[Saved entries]
+-------+
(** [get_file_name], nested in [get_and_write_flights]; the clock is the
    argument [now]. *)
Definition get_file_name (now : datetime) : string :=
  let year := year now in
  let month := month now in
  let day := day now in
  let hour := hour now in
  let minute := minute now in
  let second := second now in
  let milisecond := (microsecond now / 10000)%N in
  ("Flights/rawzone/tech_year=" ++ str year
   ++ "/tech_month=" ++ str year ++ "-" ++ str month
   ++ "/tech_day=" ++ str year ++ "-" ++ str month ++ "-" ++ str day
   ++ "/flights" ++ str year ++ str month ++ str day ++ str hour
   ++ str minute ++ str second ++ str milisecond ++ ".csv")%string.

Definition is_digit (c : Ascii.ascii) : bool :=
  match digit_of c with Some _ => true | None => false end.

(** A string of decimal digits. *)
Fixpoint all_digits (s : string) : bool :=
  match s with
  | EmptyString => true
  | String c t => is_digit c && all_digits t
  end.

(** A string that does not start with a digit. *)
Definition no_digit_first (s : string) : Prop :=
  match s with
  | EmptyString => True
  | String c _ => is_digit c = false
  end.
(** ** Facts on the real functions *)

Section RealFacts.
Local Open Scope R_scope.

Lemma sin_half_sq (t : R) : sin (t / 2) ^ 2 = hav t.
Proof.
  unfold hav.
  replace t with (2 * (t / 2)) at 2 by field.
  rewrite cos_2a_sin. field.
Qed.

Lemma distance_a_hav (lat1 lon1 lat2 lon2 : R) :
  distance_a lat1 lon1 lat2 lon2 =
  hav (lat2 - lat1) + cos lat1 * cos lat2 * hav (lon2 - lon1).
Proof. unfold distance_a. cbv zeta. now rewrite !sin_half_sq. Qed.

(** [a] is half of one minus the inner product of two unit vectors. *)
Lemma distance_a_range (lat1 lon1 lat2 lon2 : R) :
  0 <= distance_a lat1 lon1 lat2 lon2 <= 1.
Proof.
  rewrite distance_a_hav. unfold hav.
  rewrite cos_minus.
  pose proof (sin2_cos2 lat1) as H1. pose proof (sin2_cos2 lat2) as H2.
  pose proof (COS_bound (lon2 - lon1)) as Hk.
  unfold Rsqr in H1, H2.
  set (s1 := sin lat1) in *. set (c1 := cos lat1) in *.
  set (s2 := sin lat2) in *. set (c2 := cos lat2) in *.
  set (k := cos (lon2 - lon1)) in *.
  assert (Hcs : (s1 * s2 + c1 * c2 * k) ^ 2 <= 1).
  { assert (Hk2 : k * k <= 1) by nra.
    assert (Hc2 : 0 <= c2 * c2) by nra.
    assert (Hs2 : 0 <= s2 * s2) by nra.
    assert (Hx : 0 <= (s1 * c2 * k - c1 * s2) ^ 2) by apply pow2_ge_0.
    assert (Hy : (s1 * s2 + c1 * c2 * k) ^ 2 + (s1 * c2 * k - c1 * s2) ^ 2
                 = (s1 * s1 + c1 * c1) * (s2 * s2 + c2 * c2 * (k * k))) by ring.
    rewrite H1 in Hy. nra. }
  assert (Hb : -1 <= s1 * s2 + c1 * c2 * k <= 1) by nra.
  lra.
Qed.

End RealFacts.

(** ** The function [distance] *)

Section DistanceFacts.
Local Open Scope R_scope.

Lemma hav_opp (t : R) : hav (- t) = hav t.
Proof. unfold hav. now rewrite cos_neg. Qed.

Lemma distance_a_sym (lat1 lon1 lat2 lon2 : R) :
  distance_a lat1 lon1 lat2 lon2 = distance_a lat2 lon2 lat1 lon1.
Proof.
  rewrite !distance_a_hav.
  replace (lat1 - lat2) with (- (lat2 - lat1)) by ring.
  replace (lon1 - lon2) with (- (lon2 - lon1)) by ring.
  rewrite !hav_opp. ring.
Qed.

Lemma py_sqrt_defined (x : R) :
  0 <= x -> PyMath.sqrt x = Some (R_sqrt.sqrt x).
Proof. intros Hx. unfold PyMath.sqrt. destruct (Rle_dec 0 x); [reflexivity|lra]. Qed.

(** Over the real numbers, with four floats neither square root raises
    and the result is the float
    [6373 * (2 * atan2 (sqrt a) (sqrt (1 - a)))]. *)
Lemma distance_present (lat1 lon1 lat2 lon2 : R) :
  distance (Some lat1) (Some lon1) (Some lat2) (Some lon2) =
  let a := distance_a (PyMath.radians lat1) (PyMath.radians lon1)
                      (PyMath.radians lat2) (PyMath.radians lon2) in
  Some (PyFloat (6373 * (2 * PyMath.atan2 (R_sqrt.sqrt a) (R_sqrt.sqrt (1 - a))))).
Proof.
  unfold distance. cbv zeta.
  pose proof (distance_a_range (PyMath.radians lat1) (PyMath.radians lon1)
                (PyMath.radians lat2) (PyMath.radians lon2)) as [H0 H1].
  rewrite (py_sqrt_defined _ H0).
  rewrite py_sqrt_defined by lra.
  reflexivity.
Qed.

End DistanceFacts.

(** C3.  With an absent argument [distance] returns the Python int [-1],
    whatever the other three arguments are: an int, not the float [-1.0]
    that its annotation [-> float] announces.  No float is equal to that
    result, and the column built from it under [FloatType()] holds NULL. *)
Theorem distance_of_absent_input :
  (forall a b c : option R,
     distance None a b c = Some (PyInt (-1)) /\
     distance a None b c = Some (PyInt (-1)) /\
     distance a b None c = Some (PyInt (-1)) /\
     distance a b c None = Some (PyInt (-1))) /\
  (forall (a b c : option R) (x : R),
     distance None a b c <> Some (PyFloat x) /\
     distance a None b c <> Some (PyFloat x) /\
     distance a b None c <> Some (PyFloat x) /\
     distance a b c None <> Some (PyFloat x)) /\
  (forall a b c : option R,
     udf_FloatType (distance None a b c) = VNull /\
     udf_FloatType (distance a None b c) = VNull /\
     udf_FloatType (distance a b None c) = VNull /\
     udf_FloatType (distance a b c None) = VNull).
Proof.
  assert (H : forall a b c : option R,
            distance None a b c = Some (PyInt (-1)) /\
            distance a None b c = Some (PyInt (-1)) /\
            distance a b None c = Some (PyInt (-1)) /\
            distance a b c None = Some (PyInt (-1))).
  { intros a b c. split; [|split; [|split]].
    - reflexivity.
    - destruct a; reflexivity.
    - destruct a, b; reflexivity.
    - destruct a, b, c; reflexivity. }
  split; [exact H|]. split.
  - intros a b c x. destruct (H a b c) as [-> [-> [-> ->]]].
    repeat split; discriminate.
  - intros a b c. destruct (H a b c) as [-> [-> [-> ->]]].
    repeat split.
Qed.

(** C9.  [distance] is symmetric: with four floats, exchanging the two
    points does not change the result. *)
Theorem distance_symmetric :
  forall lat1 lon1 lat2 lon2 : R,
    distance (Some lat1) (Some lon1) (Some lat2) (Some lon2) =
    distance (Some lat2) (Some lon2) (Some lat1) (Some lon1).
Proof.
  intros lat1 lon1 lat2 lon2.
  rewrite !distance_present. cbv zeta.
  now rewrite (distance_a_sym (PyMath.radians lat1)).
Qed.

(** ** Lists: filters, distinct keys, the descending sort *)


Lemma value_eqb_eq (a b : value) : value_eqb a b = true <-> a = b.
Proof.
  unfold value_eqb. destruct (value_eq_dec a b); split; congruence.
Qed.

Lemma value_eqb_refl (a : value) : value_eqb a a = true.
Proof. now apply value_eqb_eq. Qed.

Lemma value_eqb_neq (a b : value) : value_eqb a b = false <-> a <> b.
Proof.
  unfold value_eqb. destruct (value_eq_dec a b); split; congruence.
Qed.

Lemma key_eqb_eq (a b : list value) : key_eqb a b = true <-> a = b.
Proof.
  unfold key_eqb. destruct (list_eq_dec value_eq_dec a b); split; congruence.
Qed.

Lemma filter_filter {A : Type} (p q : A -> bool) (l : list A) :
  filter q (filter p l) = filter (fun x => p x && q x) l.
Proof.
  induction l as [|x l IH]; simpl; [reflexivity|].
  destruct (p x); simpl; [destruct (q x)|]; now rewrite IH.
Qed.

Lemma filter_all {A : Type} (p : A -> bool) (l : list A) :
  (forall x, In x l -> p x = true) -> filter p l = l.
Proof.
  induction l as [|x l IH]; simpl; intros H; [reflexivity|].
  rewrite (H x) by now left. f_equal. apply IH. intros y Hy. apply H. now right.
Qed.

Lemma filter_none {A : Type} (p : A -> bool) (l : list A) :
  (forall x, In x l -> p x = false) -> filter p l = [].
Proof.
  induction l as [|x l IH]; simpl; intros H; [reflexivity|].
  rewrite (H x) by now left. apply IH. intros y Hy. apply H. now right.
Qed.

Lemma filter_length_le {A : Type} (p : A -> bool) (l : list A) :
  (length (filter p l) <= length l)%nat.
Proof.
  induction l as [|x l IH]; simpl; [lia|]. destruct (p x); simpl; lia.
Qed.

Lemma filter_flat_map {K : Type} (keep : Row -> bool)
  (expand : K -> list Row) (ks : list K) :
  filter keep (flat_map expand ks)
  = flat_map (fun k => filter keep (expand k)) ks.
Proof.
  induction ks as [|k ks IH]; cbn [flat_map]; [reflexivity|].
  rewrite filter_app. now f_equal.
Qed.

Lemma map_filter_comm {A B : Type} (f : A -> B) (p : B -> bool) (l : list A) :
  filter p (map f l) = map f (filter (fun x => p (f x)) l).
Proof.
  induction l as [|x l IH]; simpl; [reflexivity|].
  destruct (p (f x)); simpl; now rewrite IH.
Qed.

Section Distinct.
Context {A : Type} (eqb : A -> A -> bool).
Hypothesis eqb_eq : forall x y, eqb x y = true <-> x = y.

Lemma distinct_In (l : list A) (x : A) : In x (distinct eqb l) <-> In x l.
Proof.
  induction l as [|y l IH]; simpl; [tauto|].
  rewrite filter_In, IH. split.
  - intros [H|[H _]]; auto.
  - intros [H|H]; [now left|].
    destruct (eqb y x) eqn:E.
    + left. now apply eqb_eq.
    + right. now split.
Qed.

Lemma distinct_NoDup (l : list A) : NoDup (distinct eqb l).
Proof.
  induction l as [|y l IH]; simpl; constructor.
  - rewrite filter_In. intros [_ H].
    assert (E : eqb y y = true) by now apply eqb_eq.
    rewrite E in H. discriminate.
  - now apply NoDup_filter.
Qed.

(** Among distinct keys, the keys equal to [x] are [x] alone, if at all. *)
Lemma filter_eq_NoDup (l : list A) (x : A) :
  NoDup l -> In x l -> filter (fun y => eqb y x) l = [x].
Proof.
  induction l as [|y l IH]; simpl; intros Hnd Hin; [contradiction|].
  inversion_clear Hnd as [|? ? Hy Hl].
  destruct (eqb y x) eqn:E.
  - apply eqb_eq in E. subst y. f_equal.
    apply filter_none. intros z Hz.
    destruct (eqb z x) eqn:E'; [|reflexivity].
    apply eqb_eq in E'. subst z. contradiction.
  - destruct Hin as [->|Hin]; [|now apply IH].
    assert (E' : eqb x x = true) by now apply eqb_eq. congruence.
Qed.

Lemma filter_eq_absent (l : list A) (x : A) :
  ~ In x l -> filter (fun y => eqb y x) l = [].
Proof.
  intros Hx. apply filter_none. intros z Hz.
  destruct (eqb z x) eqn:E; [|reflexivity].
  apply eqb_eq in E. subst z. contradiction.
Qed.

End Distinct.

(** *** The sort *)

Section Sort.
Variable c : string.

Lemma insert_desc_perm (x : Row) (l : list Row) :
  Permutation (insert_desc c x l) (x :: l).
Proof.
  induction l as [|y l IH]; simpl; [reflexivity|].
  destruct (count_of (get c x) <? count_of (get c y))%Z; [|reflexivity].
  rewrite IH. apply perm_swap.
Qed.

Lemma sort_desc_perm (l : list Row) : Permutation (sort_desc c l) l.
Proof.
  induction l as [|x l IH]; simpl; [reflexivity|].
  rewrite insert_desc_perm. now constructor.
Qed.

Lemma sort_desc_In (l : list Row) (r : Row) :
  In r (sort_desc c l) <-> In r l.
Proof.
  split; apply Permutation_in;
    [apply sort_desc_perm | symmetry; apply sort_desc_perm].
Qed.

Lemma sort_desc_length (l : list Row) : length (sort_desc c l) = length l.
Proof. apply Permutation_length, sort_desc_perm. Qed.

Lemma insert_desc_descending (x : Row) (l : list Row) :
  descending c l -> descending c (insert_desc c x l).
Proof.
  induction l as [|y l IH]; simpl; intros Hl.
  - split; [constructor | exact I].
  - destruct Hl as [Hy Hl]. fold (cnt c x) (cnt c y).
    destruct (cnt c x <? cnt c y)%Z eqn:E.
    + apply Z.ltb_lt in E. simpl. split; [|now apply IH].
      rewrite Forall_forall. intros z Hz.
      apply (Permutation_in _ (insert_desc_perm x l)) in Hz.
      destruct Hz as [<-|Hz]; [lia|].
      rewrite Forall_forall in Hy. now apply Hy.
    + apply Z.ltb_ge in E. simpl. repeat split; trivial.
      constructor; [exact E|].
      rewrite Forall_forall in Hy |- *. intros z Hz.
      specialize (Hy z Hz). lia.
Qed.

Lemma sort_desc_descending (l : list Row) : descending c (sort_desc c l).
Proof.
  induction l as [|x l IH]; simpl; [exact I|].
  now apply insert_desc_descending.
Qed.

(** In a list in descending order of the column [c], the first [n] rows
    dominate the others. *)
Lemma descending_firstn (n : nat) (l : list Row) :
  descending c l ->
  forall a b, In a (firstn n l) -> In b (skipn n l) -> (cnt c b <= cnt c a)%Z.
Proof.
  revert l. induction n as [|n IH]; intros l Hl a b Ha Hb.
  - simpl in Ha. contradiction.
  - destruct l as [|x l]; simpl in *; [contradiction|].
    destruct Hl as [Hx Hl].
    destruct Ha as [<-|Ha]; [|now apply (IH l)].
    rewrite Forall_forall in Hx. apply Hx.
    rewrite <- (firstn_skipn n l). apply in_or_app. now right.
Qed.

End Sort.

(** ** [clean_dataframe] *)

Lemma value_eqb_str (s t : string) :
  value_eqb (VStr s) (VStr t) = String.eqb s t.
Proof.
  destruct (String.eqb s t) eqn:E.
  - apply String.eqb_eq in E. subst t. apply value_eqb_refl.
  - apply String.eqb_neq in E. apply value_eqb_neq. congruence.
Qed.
+-------+
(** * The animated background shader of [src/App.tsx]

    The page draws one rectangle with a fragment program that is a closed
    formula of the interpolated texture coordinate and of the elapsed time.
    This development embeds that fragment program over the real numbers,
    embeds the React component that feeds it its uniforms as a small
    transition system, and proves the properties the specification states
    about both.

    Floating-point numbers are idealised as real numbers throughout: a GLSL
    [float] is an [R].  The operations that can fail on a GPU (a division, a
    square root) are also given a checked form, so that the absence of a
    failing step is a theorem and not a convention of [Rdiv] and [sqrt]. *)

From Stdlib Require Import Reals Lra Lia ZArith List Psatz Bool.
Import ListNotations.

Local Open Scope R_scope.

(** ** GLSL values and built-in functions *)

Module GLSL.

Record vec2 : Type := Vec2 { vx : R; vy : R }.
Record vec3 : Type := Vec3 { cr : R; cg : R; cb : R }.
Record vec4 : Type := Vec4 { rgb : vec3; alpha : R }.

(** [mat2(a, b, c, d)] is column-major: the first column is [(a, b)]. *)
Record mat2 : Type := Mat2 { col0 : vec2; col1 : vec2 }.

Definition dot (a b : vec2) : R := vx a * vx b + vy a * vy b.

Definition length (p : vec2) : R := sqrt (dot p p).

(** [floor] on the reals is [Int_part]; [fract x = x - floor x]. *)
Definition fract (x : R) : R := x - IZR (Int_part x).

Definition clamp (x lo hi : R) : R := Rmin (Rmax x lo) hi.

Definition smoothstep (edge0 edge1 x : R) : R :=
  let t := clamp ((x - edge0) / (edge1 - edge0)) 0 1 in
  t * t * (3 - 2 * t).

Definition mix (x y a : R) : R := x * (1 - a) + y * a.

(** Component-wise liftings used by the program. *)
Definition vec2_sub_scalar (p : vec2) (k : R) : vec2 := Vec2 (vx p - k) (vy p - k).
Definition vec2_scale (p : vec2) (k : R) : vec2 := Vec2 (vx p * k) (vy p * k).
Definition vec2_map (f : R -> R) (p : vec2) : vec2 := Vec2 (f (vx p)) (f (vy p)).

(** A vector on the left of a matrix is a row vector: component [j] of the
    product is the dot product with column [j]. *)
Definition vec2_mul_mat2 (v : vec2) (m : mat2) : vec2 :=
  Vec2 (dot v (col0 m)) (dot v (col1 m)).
+-------+
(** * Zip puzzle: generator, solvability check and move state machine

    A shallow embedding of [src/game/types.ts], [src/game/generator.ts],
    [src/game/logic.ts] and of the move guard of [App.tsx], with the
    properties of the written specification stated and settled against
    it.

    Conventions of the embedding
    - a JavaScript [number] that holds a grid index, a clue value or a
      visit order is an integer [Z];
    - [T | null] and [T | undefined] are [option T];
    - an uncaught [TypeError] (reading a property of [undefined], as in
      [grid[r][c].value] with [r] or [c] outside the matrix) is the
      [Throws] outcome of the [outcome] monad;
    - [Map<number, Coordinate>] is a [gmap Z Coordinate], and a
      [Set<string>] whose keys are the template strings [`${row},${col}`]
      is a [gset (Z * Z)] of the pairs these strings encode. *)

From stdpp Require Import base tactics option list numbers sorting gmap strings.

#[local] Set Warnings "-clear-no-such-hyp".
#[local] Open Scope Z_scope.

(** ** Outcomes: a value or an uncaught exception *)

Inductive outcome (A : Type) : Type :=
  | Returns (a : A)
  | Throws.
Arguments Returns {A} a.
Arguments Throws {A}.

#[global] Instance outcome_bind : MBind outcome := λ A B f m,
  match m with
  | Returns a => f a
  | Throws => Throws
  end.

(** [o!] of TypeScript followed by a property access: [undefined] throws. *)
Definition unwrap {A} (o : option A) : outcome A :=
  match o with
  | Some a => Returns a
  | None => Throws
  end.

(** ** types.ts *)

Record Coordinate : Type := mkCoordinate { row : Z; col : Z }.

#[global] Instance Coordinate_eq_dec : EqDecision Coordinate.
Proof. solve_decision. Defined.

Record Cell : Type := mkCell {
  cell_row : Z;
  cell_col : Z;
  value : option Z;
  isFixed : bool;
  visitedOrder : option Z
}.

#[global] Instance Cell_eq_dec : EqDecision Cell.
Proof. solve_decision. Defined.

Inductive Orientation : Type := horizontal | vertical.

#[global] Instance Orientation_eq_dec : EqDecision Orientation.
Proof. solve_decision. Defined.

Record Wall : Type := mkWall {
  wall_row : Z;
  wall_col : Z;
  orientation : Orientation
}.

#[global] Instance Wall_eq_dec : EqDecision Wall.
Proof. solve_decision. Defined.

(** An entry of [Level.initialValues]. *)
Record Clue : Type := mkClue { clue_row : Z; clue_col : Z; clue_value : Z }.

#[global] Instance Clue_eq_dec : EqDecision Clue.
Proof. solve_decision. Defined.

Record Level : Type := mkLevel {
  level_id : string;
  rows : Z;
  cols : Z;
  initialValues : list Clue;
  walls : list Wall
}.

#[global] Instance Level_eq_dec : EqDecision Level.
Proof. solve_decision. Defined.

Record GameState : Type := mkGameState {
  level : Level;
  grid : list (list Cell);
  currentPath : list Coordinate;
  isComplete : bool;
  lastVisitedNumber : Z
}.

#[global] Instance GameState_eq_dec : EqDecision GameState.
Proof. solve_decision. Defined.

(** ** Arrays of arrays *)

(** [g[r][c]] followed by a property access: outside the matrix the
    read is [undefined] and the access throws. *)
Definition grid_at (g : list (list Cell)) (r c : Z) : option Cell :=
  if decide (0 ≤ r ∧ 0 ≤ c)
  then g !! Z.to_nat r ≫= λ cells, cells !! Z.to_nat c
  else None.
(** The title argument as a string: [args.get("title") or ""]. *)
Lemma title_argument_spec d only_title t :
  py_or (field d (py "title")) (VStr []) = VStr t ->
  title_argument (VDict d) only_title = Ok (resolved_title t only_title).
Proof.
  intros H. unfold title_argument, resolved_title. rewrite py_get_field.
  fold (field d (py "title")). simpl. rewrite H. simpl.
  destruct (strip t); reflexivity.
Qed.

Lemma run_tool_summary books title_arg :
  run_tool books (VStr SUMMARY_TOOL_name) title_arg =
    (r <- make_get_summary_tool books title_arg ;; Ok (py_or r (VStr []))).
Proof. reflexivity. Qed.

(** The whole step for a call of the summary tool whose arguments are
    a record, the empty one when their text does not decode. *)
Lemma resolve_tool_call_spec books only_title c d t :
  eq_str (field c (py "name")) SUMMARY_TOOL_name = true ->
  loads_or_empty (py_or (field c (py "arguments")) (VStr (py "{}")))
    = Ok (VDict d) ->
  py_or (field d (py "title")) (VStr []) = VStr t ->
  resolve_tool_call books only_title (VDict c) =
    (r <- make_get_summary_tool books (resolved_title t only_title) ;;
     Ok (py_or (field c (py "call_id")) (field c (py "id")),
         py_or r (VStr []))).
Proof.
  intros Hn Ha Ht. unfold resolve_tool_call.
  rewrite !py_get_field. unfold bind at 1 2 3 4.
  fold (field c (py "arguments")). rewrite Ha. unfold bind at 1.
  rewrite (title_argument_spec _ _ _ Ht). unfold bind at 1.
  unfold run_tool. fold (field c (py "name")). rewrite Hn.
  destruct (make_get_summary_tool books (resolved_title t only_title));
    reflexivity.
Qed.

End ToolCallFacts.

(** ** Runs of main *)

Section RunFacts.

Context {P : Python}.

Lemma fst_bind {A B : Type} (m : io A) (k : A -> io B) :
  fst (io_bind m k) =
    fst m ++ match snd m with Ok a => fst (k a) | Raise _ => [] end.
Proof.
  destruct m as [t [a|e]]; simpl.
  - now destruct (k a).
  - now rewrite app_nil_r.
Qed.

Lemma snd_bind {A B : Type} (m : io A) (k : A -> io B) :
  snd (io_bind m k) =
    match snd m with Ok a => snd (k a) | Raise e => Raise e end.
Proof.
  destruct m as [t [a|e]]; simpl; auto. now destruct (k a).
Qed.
+-------+
**EXERCISE REQUIREMENTS**
An answer is complete only when it holds every line above containing the string "month".

**TASK RESPONSE**
  let month := month now in
   ++ "/tech_month=" ++ str year ++ "-" ++ str month
   ++ "/tech_day=" ++ str year ++ "-" ++ str month ++ "-" ++ str day
   ++ "/flights" ++ str year ++ str month ++ str day ++ str hour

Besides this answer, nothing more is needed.